## [Exercise prompt]
From the line with "(** X21: while" to the line with "40 <= t /\ t + offsetHeight", retype every line exactly, including those two, and leave out the rest of the data below.

Top of Dataset content

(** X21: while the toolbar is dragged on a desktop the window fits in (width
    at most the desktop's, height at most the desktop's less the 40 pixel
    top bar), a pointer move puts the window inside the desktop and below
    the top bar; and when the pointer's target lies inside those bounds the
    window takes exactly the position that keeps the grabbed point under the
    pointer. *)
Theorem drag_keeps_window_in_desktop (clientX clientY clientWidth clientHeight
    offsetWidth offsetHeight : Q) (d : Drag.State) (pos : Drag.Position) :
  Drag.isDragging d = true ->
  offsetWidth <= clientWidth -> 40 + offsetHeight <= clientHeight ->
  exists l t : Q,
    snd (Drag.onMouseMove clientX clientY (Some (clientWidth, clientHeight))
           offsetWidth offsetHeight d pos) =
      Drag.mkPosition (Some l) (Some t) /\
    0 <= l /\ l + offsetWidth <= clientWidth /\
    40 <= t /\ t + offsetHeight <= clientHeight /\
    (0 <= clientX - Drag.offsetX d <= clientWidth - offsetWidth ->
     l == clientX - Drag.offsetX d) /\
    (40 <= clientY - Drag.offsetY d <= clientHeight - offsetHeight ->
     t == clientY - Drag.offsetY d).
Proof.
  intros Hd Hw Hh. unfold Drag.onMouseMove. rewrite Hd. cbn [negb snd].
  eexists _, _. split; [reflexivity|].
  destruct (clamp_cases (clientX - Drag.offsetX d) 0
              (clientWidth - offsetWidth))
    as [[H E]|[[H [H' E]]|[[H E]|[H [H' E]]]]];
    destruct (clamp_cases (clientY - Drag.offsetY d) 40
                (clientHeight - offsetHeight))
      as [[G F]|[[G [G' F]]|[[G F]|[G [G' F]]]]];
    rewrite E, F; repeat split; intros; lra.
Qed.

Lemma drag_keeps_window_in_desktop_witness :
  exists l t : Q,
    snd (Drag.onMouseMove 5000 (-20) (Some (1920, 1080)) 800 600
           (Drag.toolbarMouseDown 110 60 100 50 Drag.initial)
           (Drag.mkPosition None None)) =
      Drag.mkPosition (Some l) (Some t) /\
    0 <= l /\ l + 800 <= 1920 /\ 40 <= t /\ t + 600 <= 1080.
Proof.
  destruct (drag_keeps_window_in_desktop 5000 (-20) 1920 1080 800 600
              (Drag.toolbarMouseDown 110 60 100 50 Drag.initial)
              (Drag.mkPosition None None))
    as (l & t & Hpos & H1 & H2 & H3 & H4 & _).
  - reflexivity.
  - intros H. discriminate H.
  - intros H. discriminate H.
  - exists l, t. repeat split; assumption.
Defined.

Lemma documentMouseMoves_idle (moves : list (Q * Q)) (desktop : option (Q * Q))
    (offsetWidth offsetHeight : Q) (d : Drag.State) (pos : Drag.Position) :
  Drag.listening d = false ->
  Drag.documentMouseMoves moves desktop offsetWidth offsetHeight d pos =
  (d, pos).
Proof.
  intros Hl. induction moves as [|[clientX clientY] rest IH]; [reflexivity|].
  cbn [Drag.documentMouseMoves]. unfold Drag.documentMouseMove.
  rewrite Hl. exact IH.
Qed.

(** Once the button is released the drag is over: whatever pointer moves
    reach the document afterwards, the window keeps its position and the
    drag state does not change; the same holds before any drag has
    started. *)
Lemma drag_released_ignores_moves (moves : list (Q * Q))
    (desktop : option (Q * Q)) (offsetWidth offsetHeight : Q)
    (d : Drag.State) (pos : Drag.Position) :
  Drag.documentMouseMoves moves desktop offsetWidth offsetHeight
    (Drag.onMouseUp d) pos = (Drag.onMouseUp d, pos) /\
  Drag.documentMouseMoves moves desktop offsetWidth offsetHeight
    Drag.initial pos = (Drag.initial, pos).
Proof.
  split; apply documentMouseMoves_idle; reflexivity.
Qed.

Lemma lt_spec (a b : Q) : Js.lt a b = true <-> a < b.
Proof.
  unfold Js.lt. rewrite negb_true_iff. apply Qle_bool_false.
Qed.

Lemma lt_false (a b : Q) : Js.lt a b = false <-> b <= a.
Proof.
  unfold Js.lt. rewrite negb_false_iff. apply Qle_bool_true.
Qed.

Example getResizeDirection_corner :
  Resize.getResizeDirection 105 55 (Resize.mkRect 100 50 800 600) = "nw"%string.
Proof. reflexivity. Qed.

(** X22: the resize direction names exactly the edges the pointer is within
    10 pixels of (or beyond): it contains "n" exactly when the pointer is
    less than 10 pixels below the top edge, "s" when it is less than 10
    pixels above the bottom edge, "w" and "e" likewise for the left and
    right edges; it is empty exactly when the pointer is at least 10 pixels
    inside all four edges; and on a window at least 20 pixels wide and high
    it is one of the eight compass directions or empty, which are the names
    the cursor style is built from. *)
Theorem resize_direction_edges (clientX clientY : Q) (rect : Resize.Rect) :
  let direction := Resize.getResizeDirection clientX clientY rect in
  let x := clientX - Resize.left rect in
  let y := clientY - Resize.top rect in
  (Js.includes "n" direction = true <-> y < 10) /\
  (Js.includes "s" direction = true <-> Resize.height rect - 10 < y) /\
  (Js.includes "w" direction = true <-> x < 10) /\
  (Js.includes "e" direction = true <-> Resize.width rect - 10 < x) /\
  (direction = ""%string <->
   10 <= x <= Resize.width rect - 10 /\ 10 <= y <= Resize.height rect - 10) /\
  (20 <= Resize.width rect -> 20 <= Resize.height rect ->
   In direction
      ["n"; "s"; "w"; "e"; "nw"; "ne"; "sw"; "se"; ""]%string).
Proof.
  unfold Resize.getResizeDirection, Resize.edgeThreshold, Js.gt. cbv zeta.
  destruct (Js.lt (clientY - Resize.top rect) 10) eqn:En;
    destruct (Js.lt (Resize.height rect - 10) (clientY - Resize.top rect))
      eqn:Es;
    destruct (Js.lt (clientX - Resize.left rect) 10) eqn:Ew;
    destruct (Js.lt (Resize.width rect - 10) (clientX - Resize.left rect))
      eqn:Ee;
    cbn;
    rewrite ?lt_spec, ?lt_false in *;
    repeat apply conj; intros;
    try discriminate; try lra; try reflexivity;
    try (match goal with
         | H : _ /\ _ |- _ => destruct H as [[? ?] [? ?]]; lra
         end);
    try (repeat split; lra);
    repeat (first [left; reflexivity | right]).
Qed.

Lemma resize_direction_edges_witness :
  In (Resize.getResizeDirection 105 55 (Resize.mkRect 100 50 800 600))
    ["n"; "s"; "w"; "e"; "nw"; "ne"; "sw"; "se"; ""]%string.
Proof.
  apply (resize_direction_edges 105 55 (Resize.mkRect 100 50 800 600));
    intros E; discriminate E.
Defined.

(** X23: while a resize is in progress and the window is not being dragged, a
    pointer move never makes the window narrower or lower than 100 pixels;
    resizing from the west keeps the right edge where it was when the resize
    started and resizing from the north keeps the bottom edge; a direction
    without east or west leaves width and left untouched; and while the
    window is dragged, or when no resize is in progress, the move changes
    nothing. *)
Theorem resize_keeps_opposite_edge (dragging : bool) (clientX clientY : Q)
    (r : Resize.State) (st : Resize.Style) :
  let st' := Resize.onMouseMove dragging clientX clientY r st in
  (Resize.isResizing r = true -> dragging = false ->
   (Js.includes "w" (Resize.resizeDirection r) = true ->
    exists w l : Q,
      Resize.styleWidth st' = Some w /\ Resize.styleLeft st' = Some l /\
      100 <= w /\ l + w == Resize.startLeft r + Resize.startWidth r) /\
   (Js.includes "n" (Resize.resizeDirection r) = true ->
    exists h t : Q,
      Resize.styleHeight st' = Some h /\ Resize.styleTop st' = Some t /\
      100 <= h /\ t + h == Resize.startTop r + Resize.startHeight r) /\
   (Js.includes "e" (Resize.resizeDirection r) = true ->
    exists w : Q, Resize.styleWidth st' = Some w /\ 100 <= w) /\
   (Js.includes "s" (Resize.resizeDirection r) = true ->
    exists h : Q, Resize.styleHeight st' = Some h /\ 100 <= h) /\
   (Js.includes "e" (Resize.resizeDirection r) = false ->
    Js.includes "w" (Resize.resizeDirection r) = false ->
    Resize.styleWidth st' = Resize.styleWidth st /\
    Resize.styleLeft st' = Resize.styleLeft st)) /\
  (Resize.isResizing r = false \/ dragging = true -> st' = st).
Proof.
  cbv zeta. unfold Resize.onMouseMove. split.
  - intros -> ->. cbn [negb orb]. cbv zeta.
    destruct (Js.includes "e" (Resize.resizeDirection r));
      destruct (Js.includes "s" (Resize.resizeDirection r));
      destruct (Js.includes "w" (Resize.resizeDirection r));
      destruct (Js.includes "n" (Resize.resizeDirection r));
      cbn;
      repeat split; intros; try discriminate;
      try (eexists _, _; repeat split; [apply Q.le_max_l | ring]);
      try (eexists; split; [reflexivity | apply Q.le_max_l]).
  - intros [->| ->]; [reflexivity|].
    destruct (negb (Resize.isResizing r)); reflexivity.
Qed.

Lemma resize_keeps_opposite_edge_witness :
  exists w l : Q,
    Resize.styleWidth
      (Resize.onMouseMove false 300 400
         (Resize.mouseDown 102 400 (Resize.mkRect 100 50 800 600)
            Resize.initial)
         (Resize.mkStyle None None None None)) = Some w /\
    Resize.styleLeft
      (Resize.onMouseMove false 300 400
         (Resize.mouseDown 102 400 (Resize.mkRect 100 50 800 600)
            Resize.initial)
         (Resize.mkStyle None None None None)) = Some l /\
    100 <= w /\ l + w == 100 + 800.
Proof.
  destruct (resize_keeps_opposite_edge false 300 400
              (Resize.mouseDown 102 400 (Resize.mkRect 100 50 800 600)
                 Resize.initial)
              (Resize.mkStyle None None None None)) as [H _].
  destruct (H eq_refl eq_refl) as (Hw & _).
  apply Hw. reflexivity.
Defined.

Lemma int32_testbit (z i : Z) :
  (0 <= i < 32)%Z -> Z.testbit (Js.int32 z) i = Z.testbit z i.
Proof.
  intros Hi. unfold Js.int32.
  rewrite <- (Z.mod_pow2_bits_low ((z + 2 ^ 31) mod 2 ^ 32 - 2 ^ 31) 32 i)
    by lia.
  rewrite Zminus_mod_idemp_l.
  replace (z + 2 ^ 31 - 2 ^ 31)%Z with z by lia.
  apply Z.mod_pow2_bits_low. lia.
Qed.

Bottom of Dataset content
Top of Dataset content

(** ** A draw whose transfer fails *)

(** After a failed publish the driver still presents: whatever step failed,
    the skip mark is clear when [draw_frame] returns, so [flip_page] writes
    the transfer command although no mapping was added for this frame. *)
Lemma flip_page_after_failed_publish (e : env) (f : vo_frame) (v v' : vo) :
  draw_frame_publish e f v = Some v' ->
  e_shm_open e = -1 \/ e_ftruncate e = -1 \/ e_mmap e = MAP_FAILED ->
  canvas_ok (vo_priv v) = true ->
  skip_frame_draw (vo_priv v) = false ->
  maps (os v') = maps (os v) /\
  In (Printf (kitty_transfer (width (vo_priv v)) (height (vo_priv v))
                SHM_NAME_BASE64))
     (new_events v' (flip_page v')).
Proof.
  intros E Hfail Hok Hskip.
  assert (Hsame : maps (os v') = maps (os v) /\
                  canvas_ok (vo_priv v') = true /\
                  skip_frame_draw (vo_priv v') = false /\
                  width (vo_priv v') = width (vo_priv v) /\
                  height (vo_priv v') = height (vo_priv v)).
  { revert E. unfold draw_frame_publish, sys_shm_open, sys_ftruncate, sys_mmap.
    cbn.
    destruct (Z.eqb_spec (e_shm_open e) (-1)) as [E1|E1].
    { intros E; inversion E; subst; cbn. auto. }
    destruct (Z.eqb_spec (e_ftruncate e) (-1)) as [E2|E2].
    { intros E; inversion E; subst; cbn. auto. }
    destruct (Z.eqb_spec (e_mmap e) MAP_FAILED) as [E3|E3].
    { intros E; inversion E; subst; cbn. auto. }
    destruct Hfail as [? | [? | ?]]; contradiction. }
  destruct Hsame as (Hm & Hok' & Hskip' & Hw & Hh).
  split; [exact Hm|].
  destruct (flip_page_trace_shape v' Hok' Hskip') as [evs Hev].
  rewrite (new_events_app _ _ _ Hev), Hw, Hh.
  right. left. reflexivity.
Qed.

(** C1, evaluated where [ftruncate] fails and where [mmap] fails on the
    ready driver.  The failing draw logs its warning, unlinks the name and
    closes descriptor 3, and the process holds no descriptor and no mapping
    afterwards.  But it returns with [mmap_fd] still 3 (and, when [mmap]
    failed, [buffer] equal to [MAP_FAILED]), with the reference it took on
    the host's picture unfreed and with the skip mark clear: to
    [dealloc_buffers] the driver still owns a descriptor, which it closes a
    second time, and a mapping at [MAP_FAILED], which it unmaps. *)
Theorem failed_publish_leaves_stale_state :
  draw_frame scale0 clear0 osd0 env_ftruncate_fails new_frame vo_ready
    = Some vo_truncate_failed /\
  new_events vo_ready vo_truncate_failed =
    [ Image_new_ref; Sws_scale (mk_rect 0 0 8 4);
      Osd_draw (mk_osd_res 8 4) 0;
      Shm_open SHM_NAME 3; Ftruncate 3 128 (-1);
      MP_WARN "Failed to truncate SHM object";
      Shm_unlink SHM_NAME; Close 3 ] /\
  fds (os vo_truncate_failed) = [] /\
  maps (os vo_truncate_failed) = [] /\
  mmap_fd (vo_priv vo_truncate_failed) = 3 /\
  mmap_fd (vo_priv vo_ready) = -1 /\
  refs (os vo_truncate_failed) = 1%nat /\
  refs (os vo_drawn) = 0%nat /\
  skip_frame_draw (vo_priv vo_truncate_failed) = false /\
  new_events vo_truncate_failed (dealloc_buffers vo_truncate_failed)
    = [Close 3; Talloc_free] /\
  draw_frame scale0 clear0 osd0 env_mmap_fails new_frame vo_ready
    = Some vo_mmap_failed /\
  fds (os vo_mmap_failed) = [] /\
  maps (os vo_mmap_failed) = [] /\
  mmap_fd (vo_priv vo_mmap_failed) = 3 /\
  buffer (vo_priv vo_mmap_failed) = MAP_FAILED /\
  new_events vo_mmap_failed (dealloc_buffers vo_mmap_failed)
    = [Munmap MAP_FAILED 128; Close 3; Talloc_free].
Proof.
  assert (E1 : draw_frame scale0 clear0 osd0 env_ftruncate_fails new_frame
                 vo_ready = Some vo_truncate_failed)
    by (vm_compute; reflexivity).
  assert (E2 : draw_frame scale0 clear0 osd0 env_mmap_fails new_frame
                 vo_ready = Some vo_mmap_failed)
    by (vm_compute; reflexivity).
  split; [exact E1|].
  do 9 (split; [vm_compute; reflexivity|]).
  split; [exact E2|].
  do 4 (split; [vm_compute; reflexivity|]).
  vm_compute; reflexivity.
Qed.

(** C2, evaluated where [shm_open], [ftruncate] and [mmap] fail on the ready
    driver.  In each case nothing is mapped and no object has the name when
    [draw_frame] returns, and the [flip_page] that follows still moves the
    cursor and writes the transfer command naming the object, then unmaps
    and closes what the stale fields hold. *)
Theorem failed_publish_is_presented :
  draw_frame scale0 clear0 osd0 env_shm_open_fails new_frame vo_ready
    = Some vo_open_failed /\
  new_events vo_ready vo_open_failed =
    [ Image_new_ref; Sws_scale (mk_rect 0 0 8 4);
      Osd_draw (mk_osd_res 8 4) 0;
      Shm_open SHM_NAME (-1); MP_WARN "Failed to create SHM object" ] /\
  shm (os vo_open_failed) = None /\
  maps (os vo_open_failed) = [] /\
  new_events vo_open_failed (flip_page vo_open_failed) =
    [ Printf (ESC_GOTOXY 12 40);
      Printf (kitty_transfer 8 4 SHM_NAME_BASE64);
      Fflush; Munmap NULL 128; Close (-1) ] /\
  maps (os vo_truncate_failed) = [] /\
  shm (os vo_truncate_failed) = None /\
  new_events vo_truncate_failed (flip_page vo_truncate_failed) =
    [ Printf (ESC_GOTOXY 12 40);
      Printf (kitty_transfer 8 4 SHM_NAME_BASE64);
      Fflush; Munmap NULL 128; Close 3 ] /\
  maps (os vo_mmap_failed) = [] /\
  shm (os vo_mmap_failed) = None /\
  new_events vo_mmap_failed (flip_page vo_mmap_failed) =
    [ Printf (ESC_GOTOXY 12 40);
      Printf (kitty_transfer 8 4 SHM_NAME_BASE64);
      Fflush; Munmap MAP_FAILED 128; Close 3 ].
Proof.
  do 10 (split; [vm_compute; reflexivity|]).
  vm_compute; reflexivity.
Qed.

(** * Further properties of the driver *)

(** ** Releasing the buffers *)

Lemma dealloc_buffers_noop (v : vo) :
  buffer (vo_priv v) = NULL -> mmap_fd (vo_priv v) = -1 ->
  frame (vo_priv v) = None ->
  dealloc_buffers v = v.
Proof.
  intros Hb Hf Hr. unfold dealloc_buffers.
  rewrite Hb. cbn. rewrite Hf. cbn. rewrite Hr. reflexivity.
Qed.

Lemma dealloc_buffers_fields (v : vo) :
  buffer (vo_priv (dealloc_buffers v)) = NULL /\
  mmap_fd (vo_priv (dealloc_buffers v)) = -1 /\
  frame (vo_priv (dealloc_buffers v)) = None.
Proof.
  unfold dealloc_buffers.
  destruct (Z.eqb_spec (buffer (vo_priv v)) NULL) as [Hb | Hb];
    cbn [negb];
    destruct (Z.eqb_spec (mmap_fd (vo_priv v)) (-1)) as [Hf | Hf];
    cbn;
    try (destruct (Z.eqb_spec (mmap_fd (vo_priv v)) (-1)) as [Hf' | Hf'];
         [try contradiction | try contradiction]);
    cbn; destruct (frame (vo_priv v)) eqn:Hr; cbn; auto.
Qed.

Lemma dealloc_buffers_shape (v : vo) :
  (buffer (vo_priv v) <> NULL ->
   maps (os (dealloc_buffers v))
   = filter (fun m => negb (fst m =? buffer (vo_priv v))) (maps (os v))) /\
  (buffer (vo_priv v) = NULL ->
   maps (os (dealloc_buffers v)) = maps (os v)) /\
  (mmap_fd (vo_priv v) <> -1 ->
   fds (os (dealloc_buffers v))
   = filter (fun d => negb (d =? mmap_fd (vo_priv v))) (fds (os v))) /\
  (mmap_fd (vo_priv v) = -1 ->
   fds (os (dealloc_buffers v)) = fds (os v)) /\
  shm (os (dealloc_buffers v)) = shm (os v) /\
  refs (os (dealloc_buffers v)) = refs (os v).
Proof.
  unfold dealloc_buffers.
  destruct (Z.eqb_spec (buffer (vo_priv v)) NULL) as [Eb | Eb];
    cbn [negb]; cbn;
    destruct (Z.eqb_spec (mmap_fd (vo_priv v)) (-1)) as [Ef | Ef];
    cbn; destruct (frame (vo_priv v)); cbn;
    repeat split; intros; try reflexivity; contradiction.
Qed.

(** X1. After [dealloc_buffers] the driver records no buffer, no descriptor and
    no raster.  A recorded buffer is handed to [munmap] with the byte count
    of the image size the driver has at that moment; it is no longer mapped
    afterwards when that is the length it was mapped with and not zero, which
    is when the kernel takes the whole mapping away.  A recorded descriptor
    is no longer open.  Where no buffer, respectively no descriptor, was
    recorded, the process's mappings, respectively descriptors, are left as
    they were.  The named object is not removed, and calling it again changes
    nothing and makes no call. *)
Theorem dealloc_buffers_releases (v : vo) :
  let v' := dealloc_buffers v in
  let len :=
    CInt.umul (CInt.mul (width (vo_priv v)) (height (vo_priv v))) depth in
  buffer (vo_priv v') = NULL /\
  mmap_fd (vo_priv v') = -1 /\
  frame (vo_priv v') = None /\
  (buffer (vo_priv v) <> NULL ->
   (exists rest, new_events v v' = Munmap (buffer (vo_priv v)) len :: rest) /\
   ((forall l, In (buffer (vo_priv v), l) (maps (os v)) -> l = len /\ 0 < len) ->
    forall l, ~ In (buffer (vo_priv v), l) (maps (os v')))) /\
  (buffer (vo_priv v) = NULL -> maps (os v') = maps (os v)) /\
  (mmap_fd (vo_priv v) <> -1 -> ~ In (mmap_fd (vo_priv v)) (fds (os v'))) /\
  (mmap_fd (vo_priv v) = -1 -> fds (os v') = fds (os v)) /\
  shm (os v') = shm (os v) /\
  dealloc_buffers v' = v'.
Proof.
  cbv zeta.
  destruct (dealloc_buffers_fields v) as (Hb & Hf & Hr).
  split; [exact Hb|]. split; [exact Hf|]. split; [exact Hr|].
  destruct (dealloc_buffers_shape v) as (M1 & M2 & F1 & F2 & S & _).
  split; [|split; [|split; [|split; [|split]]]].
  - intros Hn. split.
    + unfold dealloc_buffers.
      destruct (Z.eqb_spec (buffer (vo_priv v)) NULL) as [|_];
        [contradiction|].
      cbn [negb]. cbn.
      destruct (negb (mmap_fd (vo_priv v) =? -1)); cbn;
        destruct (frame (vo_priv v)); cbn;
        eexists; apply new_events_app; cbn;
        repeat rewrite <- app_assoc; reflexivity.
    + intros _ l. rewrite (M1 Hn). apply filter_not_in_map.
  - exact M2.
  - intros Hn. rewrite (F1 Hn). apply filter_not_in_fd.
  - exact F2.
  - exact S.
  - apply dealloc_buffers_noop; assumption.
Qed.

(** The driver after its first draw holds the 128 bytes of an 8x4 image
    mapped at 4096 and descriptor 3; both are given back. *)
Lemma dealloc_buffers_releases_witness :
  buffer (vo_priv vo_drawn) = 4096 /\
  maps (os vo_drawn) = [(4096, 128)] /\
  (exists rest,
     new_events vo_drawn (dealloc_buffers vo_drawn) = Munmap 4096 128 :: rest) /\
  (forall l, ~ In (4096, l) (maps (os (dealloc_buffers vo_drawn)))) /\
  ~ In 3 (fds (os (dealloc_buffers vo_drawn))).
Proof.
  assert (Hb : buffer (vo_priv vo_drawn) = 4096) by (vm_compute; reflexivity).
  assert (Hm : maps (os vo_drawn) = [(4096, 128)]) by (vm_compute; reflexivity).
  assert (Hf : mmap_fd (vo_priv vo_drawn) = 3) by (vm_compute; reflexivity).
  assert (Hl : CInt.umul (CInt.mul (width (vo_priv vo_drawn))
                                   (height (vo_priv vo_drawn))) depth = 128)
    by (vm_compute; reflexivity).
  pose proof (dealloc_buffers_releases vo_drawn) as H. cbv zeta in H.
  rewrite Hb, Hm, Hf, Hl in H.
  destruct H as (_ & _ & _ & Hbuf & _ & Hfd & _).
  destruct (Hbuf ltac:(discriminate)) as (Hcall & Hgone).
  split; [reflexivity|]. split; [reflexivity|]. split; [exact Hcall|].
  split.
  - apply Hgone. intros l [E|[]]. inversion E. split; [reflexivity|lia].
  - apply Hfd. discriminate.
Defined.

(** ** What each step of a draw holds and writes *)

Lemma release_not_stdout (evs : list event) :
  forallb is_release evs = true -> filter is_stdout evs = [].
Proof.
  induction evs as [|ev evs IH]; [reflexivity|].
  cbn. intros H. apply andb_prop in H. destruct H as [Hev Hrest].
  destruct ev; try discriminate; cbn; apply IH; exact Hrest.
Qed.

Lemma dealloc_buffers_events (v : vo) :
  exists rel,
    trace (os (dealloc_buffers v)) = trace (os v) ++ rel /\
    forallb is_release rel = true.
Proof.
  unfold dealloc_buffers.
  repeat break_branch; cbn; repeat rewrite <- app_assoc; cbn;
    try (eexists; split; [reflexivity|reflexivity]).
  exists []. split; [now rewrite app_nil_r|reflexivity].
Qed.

Bottom of Dataset content

## [Exercise result]
(** X21: while the toolbar is dragged on a desktop the window fits in (width
    at most the desktop's, height at most the desktop's less the 40 pixel
    top bar), a pointer move puts the window inside the desktop and below
    the top bar; and when the pointer's target lies inside those bounds the
    window takes exactly the position that keeps the grabbed point under the
    pointer. *)
Theorem drag_keeps_window_in_desktop (clientX clientY clientWidth clientHeight
    offsetWidth offsetHeight : Q) (d : Drag.State) (pos : Drag.Position) :
  Drag.isDragging d = true ->
  offsetWidth <= clientWidth -> 40 + offsetHeight <= clientHeight ->
  exists l t : Q,
    snd (Drag.onMouseMove clientX clientY (Some (clientWidth, clientHeight))
           offsetWidth offsetHeight d pos) =
      Drag.mkPosition (Some l) (Some t) /\
    0 <= l /\ l + offsetWidth <= clientWidth /\
    40 <= t /\ t + offsetHeight <= clientHeight /\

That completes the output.